**Description of the task**
Lines from the beginning of the data below through the one containing "From S2P Require Import UplinkPdus." are to be printed exactly as they appear.

**Dataset**

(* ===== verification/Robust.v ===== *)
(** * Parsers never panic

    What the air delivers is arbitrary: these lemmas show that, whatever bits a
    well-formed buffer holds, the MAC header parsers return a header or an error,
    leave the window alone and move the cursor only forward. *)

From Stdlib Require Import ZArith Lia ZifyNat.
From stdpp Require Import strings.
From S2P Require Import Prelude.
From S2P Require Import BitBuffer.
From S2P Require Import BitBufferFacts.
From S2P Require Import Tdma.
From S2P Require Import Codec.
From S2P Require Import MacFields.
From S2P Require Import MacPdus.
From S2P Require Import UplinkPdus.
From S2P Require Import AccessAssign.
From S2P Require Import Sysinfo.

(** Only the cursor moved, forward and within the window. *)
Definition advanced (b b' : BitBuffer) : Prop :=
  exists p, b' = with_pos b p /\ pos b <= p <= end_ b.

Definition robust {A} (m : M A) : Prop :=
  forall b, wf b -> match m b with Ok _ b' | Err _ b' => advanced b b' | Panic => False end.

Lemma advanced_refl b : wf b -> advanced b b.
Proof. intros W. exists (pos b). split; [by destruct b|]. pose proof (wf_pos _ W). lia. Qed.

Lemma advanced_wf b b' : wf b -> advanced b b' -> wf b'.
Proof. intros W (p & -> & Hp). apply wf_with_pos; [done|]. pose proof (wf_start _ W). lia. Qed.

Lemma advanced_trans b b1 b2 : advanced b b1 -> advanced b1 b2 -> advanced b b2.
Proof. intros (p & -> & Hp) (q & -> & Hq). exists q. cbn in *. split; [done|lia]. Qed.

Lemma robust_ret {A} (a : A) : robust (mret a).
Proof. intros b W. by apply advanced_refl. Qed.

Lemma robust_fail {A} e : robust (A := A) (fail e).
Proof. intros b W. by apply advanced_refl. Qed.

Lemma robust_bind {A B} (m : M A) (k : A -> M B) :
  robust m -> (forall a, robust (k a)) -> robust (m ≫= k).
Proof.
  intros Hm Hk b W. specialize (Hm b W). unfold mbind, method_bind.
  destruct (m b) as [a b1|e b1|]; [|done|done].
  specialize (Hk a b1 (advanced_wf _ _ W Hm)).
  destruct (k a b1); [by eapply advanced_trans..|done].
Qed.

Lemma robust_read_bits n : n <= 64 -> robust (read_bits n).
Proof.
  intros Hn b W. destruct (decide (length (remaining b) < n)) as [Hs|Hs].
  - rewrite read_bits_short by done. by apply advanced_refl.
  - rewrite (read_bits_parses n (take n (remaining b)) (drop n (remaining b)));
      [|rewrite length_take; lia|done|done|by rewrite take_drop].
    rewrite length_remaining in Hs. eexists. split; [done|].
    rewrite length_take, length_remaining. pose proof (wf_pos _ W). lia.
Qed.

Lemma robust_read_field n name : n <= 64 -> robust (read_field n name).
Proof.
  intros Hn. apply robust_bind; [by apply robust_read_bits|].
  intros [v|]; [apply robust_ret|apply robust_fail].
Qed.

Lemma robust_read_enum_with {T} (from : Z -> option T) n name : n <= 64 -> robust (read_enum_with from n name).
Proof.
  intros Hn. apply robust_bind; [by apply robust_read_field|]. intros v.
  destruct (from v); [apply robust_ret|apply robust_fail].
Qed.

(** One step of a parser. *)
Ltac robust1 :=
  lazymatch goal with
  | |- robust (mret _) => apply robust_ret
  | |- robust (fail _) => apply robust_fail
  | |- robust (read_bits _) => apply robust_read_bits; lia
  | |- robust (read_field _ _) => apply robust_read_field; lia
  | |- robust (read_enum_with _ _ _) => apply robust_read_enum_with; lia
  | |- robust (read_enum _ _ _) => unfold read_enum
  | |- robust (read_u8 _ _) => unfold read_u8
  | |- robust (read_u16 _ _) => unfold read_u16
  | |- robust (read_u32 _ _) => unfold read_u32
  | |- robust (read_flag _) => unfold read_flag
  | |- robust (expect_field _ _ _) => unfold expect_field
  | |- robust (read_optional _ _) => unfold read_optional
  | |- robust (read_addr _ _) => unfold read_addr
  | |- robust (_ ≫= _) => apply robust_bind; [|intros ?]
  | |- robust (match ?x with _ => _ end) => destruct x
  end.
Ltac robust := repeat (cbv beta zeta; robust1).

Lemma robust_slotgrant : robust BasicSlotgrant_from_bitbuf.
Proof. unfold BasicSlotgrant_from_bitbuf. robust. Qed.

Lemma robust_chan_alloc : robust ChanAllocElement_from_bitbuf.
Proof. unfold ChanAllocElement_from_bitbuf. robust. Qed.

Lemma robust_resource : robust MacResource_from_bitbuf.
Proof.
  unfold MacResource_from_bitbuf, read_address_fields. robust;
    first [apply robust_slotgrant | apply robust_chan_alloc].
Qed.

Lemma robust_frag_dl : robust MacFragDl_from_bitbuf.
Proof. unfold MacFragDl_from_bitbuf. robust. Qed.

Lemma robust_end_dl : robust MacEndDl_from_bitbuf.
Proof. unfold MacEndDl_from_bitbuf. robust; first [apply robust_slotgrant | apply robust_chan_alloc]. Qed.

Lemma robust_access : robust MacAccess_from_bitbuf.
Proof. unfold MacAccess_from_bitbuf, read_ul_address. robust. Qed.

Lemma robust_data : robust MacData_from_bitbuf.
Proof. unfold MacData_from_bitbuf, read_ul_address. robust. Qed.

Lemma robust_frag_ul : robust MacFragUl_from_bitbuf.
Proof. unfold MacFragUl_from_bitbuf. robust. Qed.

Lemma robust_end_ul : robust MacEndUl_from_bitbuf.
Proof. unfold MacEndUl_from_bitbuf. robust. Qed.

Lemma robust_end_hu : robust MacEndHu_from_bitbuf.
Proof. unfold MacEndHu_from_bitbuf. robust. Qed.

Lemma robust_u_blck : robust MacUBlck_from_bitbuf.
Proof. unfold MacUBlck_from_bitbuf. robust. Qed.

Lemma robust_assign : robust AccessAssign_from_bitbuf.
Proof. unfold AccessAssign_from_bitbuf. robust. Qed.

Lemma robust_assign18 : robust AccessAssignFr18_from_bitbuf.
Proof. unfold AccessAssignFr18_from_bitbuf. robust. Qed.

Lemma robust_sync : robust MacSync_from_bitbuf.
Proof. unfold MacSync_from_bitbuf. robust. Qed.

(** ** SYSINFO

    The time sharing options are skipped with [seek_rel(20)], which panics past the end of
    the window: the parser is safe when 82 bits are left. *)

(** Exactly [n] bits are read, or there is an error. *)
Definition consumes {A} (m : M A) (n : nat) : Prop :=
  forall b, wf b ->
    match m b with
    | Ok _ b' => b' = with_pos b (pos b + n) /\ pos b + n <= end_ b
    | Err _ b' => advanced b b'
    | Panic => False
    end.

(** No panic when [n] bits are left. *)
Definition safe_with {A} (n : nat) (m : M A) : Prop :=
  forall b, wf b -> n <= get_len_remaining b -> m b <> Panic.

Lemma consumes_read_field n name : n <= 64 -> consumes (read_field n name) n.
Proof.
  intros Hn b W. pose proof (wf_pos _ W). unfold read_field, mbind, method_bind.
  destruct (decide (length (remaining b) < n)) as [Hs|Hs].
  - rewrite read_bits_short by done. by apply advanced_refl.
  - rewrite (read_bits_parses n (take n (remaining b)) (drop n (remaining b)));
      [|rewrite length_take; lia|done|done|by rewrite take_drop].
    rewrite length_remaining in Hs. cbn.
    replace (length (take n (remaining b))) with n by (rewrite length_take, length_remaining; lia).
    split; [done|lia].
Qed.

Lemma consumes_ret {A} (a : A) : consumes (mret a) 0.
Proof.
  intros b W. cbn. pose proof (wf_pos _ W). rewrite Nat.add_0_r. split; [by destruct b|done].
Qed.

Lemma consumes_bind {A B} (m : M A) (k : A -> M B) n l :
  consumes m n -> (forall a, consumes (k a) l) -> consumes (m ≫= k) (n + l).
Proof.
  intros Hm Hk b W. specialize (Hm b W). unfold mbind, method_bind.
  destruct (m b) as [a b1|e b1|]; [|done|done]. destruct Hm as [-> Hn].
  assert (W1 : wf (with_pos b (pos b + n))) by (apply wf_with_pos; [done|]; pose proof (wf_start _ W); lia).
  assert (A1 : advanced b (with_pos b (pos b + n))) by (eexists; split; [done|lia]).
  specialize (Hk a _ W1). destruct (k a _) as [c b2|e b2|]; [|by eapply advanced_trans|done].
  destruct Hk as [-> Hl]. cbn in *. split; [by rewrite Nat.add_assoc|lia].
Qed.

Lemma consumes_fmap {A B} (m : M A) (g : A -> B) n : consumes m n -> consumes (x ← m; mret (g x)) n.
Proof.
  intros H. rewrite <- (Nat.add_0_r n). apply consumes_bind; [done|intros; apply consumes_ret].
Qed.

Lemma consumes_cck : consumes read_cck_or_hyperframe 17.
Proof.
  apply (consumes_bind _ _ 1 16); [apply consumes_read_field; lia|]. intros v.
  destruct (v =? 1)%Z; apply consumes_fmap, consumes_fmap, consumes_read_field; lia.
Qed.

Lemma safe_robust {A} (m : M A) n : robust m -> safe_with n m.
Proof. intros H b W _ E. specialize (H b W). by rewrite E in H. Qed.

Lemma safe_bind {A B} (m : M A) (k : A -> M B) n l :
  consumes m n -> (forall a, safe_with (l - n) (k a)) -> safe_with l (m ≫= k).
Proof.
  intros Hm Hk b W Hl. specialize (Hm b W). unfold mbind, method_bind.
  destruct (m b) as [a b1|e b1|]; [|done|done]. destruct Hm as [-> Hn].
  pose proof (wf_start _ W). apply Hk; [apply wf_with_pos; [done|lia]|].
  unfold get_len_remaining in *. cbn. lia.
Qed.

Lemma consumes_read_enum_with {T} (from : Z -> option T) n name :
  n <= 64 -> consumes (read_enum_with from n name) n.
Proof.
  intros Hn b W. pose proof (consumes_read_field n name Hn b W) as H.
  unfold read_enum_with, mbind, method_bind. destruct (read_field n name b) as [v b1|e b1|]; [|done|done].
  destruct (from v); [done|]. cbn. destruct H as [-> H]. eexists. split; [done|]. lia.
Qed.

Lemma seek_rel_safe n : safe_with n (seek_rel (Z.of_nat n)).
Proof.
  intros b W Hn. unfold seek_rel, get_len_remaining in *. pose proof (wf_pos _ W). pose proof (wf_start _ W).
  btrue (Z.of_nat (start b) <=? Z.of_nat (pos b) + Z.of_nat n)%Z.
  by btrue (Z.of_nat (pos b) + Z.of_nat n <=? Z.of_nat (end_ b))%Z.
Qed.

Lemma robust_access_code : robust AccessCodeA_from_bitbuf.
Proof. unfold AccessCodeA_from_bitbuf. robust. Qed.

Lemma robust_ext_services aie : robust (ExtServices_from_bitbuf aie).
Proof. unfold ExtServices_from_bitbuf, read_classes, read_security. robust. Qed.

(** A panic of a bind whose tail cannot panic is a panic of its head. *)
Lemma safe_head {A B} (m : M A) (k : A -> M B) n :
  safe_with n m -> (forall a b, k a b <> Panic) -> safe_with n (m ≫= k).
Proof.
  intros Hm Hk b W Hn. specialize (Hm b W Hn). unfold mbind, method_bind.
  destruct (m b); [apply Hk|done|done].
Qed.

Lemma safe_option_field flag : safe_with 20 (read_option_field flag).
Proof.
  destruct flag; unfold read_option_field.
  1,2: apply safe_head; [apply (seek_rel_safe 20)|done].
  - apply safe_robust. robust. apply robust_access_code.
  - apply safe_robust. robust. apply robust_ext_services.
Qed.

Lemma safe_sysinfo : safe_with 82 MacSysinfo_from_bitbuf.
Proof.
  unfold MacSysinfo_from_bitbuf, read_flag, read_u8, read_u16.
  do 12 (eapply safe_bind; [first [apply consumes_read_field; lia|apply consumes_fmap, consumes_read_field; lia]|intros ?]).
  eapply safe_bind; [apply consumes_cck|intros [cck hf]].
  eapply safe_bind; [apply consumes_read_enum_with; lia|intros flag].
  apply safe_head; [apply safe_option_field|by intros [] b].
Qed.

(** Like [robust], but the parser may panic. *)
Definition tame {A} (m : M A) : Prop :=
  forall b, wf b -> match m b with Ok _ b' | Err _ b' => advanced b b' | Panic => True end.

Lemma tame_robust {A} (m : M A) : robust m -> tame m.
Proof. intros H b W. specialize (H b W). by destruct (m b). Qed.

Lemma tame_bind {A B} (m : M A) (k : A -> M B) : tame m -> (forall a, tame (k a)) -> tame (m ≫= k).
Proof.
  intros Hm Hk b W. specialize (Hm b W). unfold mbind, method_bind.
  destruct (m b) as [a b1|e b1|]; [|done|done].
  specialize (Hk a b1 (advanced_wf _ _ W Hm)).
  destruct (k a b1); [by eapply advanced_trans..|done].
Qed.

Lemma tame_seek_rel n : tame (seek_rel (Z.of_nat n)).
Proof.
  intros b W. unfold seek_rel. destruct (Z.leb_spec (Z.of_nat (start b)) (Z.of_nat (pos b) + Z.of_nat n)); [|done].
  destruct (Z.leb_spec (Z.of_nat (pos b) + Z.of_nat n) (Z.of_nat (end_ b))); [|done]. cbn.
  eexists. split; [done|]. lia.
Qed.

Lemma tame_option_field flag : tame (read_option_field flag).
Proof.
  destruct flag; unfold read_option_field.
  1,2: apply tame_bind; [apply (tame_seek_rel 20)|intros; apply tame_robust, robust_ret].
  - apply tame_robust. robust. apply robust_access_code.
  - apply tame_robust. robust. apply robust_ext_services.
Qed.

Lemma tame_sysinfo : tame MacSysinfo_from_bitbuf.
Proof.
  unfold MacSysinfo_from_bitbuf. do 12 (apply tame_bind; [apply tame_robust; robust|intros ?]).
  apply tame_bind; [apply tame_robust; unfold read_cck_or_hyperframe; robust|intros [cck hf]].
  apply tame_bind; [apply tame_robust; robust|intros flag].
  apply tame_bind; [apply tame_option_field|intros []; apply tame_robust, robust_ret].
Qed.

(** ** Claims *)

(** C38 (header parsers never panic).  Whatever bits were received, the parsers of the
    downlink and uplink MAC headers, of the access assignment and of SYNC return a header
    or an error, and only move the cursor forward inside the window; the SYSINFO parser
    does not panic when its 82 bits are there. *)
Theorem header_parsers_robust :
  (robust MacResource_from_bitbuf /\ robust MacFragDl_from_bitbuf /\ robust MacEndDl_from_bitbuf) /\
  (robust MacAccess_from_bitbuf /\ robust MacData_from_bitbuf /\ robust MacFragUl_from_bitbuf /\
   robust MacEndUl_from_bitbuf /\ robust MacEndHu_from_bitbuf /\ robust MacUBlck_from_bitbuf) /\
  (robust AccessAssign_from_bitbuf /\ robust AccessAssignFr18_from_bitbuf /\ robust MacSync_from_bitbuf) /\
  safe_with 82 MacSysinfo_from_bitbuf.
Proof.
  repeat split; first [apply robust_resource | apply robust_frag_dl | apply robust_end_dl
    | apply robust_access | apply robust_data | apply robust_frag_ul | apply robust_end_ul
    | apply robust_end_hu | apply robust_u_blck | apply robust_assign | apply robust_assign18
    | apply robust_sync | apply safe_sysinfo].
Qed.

**Written response**
(* ===== verification/Robust.v ===== *)
(** * Parsers never panic

    What the air delivers is arbitrary: these lemmas show that, whatever bits a
    well-formed buffer holds, the MAC header parsers return a header or an error,
    leave the window alone and move the cursor only forward. *)

From Stdlib Require Import ZArith Lia ZifyNat.
From stdpp Require Import strings.
From S2P Require Import Prelude.
From S2P Require Import BitBuffer.
From S2P Require Import BitBufferFacts.
From S2P Require Import Tdma.
From S2P Require Import Codec.
From S2P Require Import MacFields.
From S2P Require Import MacPdus.
From S2P Require Import UplinkPdus.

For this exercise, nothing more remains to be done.